McCrory last week called for raising salaries for teachers in their first seven years by 7.1 percent, to $33,000. That would be a first step toward getting starting salaries for all teacher to $35,000.

His budget plan also gives a raise to other teachers by funding a step increase. Teachers moving to steps eight through 12 on the salary scale would receive a raise that amounts to 2.8 percent to 4.3 percent. Teachers moving to steps 13 through 36 would receive a 2 percent raise on average.

NCAE officials said they discovered Wednesday that teachers with 37 years or more in the classroom would get no raise under the proposal because they have topped out on the salary scale.

"This is a slap in the face to those educators who have given most of their lives to the children of this state," NCAE President Rodney Ellis said in a statement. "For them to get absolutely nothing – not even the $1,000 bonus given to the highest-paid state employees – is a very plain signal that Gov. McCrory puts the most experienced teachers at the bottom of his priority list."

Eric Guckian, McCrory’s senior adviser on education, said that the budget plan "simply funds the current salary schedule in its current form" and said that experienced teachers would be eligible to earn more under the Career Pathways for Teachers program that McCrory recently proposed.

Career Pathways is a local-based model that would reward teachers for both experience and student performance and give school districts the flexibility to provide higher pay to get teachers into low-income and rural schools and to recruit hard-to-find science and math teachers.

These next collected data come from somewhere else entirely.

(** The branches of a pass that answers. *)
Lemma rewrite_prefix_Ok env nonces cap cp cp' n :
  (forall seq, seq ∈ readable cp -> seq ∈ px_objects (cp_prefix cp) /\ is_Some (cp_bodies cp !! seq)) ->
  rewrite_prefix env nonces cap cp = (cp', Ok n) ->
  let ix := px_index (cp_prefix cp) in
  (cp' = cp /\ n = 0) \/
  exists objects g cp1 px k,
    fetch_segment_objects env cp (readable cp) ∅ [] = Ok (objects, []) /\
    transform_slices ix objects cap (run_slices (run_footers ix (readable cp))) (mkOutputs ∅ ∅ 0) = Ok g /\
    dirty g <> ∅ /\ n = removed_total g /\
    rewrite_dirty env nonces (segment_meta ix) (outputs g) cp (set_list (dirty g)) = (cp1, Ok tt) /\
    retire_segments (ce_store env) (cp_prefix cp1) (set_list (dirty g)) = (px, Ok k) /\ cp' = cp_set_prefix cp1 px.
Proof.
  unfold rewrite_prefix. intros Hlive. cbn zeta.
  destruct (fetch_segment_objects _ _ _ _ _) as [[objects gone]| |] eqn:Ef; [|by intros [=]..].
  pose proof (fetch_live _ _ _ _ _ _ _ Hlive Ef) as ->.
  destruct (transform_slices _ _ _ _ _) as [g| |] eqn:Eg; [|by intros [=]..].
  case_bool_decide as Hd; [by intros [= <- <-]; left|].
  destruct (rewrite_dirty _ _ _ _ _ _) as [cp1 [[]| |]] eqn:Er; [|by intros [=]..].
  destruct (retire_segments _ _ _) as [px [k| |]] eqn:Et; [|by intros [=]..].
  intros [= <- <-]. right. eauto 20.
Qed.

(** C14 Cleaning by key is exact, for batches whose records have distinct offset
    deltas.  Of the batches of a sub-stream, walked newest first through every
    region, one that is a marker or transactional is carried as it is; any other
    whose records are all the last of their key among itself and the newer ones is
    carried as it is or, if its LZ4 frame has dependent blocks, re-encoded with the
    same records; and any other is replaced by a batch of exactly those of its
    records that are the last of their key, over the same offsets.  Regions keep
    their place and their span, and one that lost no record and had no frame
    repaired is untouched. *)
Theorem per_key_keeps_latest (cap : nat) (regions : list Region) (staged : list Staged)
    (Hdistinct : Forall (fun r => Forall distinct r.2) regions)
    (Hrun : transform_regions cap ∅ regions = Ok (Some staged)) :
  Forall2 stages regions staged /\
  kept_all ∅ (newest_first regions) (newest_first (map staged_region staged)).
Proof. split; [by eapply transform_regions_span|by eapply transform_regions_kept]. Qed.

(** C15 Cleaning by key takes no offset away: after a pass that answers, however
    many segments it rewrote, every offset a reader was served is still
    served. *)
Theorem per_key_keeps_offsets (env : CompactEnv) (nonces : Z -> Z) (cap : nat) (cp cp' : Compactor) (n : Z)
    (Hsound : sound_run cp (readable cp)) (Hfresh : create_fresh env (cp_prefix cp))
    (Hlive : forall seq, seq ∈ readable cp -> seq ∈ px_objects (cp_prefix cp) /\ is_Some (cp_bodies cp !! seq))
    (Hrun : rewrite_prefix env nonces cap cp = (cp', Ok n)) :
  forall s p o,
    Exists (fun r => in_served r o) (valid_substream_segments (px_index (cp_prefix cp)) s p) ->
    Exists (fun r => in_served r o) (valid_substream_segments (px_index (cp_prefix cp')) s p).
Proof.
  intros s p o (r & Hr & Ho)%Exists_exists. apply rewrite_prefix_Ok in Hrun; [|done]. cbn zeta in Hrun.
  destruct Hrun as [[-> _]|(objects & g & cp1 & px & k & Hf & Hg & Hd & _ & Hw & Ht & ->)].
  { apply Exists_exists. by exists r. }
  destruct (fetch_spec _ _ _ _ _ Hf) as [Hin Hout].
  assert (Hin' : forall seq, seq ∈ readable cp ->
            objects !! seq = cp_bodies cp !! seq /\ is_Some (cp_bodies cp !! seq)) by (by intros ? []%Hin).
  destruct (rewrite_dirty_spec _ (cp_prefix cp) _ _ _ _ Hfresh (outputs_sound cp _ _ _ _ Hsound Hin' Hout Hg) _ _ Hw
              (sr_index _ _ Hsound) (sr_counted _ _ Hsound)) as ([Hok1 Hc1] & Hsub & _ & Hnew).
  pose proof (retire_segments_spec (ce_store env) (cp_prefix cp1) (set_list (dirty g))) as Hret.
  rewrite Ht in Hret. destruct Hret as (_ & _ & _ & Hret).
  destruct (Hret k eq_refl) as (Hix & _ & _ & _).
  { intros Hnil. apply Hd, set_eq. intros x. rewrite <- elem_of_set_list, Hnil. set_solver. }
  assert (Hix' : px_index (cp_prefix (cp_set_prefix cp1 px)) =
                 index_prune (px_index (cp_prefix cp1)) (set_list (dirty g))) by exact Hix.
  assert (Hok' : index_ok (px_index (cp_prefix (cp_set_prefix cp1 px)))) by (rewrite Hix'; by eapply index_step_ok, step_prune).
  assert (Hc' : counted (px_index (cp_prefix (cp_set_prefix cp1 px)))) by (rewrite Hix'; by apply prune_counted).
  destruct (decide (fenced_seq r ∈ dirty g)) as [Hdirty|Hclean].
  - destruct (outputs_cover cp _ _ _ _ Hsound Hin' Hout Hg s p r o Hr (dirty_read cp _ _ _ _ Hout Hg _ Hdirty) Ho)
      as (ws & w & Hws & Hw' & Hk & Hcov).
    destruct (Hnew (fenced_seq r) ws) as (new & Hfree & (c & body & Hcn & Hb & Hint) & Hlog); [by apply elem_of_set_list|done|].
    assert (Hnd : new ∉ set_list (dirty g)).
    { rewrite elem_of_set_list. intros Hnew'. by destruct (Hlive new (dirty_read cp _ _ _ _ Hout Hg _ Hnew')). }
    apply (merged_serves _ (Some new)); [done|done| |].
    + intros ? [= <-]. exists c, body. by rewrite Hix', prune_segments, decide_False.
    + rewrite (merged_log_retired _ _ _ _ _ Hix) by (by intros ? [= <-]). rewrite Hlog. by eapply filter_holds.
  - apply (still_served (px_index (cp_prefix cp)) _ s p r o); try done; [apply Hsound..|]. intros c Hc.
    rewrite Hix', prune_segments, decide_False by (by rewrite elem_of_set_list).
    by apply (proj1 (map_subseteq_spec _ _) Hsub).
Qed.

(** A batch compressed with Snappy can be read and not written: the walk of a
    sub-stream that has to drop one of its records does not come to an
    answer. *)
Theorem snappy_stops_the_walk cap seen b batch cleaned n rest out removed repaired
    (Hexempt : exempt b = false) (Hcodec : Deflated.compression b = Ok Snappy)
    (Hread : Inflated.try_from_ref inflate checks b = Ok batch)
    (Hclean : Inflated.compact crc32c batch seen = Ok (cleaned, S n))
    (Hcap : (size (seen ∪ Inflated.keys cleaned) <= cap)%nat) :
  forall answer, transform_batches cap seen (b :: rest) out removed repaired <> Ok answer.
Proof.
  intros answer H. cbn [transform_batches] in H. rewrite Hexempt, Hread in H. cbn [rbind] in H.
  rewrite Hclean in H. cbn [rbind] in H. rewrite (proj2 (Nat.ltb_ge _ _)) in H by done. cbn [Nat.ltb Nat.leb] in H.
  apply rbind_Ok in H as (d & Hd & _). apply into_deflated_Ok in Hd as (c & data & Hc & Hdata & _).
  destruct (compact_header _ _ _ _ Hclean) as (? & ? & ? & ->). cbn in Hc.
  unfold Inflated.try_from_ref in Hread. apply rbind_Ok in Hread as (rs & _ & [= <-]). cbn in Hc.
  unfold Deflated.compression in Hcodec. rewrite Hcodec in Hc. injection Hc as <-.
  unfold Inflated.into_record_data in Hdata. by apply rbind_Ok in Hdata as (? & _ & ?).
Qed.
End codecs.

(** ** One segment with a key written twice *)

Module Duplicate.

Definition topic : bytes := ascii_bytes "a".

(** [a], [b], then [a] again. *)
Definition written : Inflated.Batch :=
  let r k v d := Record.mk 9 0 0 d (Some [k]) (Some [v]) [] in
  Inflated.mk 0 0 (-1) 2 0 0 2 1000 1000 (-1) (-1) (-1) [r x61 x01 0; r x62 x02 1; r x61 x03 2].

Definition crc (_ : bytes) : Z := 0.
Definition codec (_ : Compression) (bs : bytes) : result bytes := Ok bs.

Definition batch : Deflated.Batch :=
  match Inflated.into_deflated crc codec written with Ok b => b | _ => sample_batch end.

Definition writes : list SubstreamWrite := [SWrite.mk topic 0 (Name topic) 0 [batch]].

Definition encoded : bytes * SegmentFooter :=
  match encode_segment_indexed writes 1 7 3 with Ok x => x | _ => ([], mkFooter 0 0 []) end.

Definition index : PrefixIndex := index_insert Index.empty 0 1 encoded.2 10.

"We value our veteran educators and the experience and wisdom that they bring to the students they teach. We're committed to ensuring that all teachers will have the opportunity to earn significantly more for the important work they do for our students," Guckian said in an email.

Left-leaning Progress North Carolina said Career Pathways isn't a viable option, noting that the program's pay scale tops out below what teachers with 37-plus years of experience already earn.

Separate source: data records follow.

Module Meta.
Record Meta := mk { producers : gmap Z ProducerDetail; transactions : gmap bytes Txn }.
Definition empty : Meta := mk ∅ ∅.
End Meta.
Export Meta (Meta).

#[export] Instance meta_eq_dec : EqDecision Meta.
Proof. solve_decision. Defined.

Module TxnId.
Record TxnId := mk { transaction : bytes; producer_id : Z; producer_epoch : Z; state : TxnState }.
End TxnId.
Export TxnId (TxnId).

(** [ErrorCode] *)
Definition NONE : Z := 0.
Definition UnknownServerError : Z := -1.
Definition UnsupportedVersion : Z := 35.
Definition UnknownProducerId : Z := 59.
Definition ProducerFenced : Z := 90.
Definition TransactionalIdNotFound : Z := 105.

(** ** Ranges *)

(** The loop over [produces] that skips a partition without a range. *)
Definition ranges (p : Produces) : list (Topition * TxnProduceOffset) :=
  flat_map (fun '(topic, partitions) =>
    omap (fun '(partition, range) => pair (Topition.mk topic partition) <$> range) (entries_of partitions))
    (entries_of p).

(** [assert_eq!(None, map.insert(k, v))] along a loop. *)
Fixpoint insert_new {A} (l : list (Topition * A)) (m : gmap Topition A) : result (gmap Topition A) :=
  match l with
  | [] => Ok m
  | (k, v) :: l =>
      match m !! k with None => insert_new l (<[k := v]> m) | Some _ => Panic AssertionFailed end
  end.

(** [BTreeMap::<Topition, Offset>::from(&TxnDetail)] *)
Definition detail_starts (d : TxnDetail) : result (gmap Topition Z) :=
  insert_new (prod_map id offset_start <$> ranges (TxnDetail.produces d)) ∅.

(** Every transaction's epochs, in the order the loops visit them. *)
Definition details (m : Meta) : list (bytes * Txn * Z * TxnDetail) :=
  flat_map (fun '(id, txn) => (fun '(epoch, d) => (id, txn, epoch, d)) <$> entries_of (Txn.epochs txn))
    (entries_of (Meta.transactions m)).

Definition unresolved (d : TxnDetail) : bool :=
  match TxnDetail.state d with
  | Some s => negb (bool_decide (s = Committed)) && negb (bool_decide (s = Aborted))
  | None => false
  end.

(** One entry of [floors]. *)
Definition lower_floor (floors : gmap Topition Z) (x : Topition * Z) : gmap Topition Z :=
  match floors !! x.1 with
  | Some existing => if x.2 <? existing then <[x.1 := x.2]> floors else floors
  | None => <[x.1 := x.2]> floors
  end.

Definition open_transaction_floors (m : Meta) : result (gmap Topition Z) :=
  foldl (fun floors d =>
    let! floors := floors in
    let! starts := detail_starts d in
    Ok (foldl lower_floor floors (entries_of starts)))
    (Ok ∅) (filter (fun d => unresolved d = true) (snd <$> details m)).

Definition produced (m : Meta) (transaction_id : bytes) (producer_id producer_epoch : Z)
    : result (gmap Topition TxnProduceOffset) :=
  match Meta.transactions m !! transaction_id with
  | None => Err (Api TransactionalIdNotFound)
  | Some txn =>
      if negb (Txn.producer txn =? producer_id) then Err (Api UnknownProducerId)
      else
        match Txn.epochs txn !! producer_epoch with
        | None => Err (Api ProducerFenced)
        | Some d => insert_new (ranges (TxnDetail.produces d)) ∅
        end
  end.

(** A range that begins before the end of the candidate's range on the same
    partition. *)
Definition overlaps_range (candidates : gmap Topition TxnProduceOffset) (x : Topition * TxnProduceOffset) : bool :=
  match candidates !! x.1 with
  | Some candidate => offset_start x.2 <? offset_end candidate
  | None => false
  end.

(** The first epoch of a transaction that overlaps the candidates. *)
Fixpoint first_overlap (own : bytes * Z * Z) (candidates : gmap Topition TxnProduceOffset)
    (candidate_id : bytes) (txn : Txn) (epochs : list (Z * TxnDetail)) : option TxnId :=
  match epochs with
  | [] => None
  | (epoch, d) :: epochs =>
      if bool_decide (own = (candidate_id, Txn.producer txn, epoch))
      then first_overlap own candidates candidate_id txn epochs
      else
        match TxnDetail.state d with
        | None => first_overlap own candidates candidate_id txn epochs
        | Some state =>
            if existsb (overlaps_range candidates) (ranges (TxnDetail.produces d))
            then Some (TxnId.mk candidate_id (Txn.producer txn) epoch state)
            else first_overlap own candidates candidate_id txn epochs
        end
  end.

McCrory's office said 98.6 percent of public school teachers statewide would get raises averaging 3.26 percent under the governor's budget.

“We ask the Senate to correct the governor's error and give the most experienced teachers, instructional personnel and administrators a raise along with all other teachers," Ellis said. "Most important, we ask the Senate to go beyond the governor’s proposal and give all teachers a meaningful raise that makes up for having no raises in five of the last six years."